■ Instructions to follow
Filter the entries beneath this task, copying only the lines that hold the word "return".

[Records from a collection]
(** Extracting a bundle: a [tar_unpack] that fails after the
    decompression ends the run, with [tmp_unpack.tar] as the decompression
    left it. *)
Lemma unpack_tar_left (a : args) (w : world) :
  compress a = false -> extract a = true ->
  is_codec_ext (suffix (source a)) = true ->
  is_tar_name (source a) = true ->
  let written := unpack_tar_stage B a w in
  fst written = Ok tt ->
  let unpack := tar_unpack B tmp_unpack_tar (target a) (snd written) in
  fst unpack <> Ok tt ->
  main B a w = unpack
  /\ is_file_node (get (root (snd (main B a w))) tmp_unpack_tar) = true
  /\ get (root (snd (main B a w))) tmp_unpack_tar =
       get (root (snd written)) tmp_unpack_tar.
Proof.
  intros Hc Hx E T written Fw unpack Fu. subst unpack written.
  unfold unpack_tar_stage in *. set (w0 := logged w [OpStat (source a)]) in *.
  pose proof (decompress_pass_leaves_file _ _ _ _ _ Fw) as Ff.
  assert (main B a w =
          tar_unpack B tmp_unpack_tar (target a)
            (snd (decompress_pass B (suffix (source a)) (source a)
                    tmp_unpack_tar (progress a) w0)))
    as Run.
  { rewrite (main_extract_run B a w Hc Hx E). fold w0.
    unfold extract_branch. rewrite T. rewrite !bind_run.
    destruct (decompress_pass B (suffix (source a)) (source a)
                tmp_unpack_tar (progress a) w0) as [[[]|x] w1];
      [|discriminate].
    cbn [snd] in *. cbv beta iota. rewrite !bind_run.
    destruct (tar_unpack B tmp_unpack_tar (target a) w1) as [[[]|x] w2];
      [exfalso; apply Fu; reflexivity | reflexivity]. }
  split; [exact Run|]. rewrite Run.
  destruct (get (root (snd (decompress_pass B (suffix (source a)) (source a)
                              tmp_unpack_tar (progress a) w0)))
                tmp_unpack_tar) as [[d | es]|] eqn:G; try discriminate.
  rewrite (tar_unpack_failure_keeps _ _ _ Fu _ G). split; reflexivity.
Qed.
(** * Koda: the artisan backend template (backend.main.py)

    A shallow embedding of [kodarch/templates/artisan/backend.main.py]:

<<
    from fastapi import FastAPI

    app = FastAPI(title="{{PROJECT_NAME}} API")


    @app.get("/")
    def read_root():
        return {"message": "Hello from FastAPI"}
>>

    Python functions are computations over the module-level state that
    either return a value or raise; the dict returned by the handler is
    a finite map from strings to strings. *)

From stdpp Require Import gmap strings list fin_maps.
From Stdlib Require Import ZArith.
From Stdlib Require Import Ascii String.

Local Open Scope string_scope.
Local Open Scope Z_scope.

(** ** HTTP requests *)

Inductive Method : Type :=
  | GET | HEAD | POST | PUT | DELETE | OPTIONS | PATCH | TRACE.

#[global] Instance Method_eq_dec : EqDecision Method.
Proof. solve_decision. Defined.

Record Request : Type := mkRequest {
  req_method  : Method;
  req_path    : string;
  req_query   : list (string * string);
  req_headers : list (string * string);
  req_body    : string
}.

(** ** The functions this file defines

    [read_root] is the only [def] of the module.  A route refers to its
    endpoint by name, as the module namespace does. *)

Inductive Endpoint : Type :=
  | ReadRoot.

■ Solution to this exercise
        return {"message": "Hello from FastAPI"}
    either return a value or raise; the dict returned by the handler is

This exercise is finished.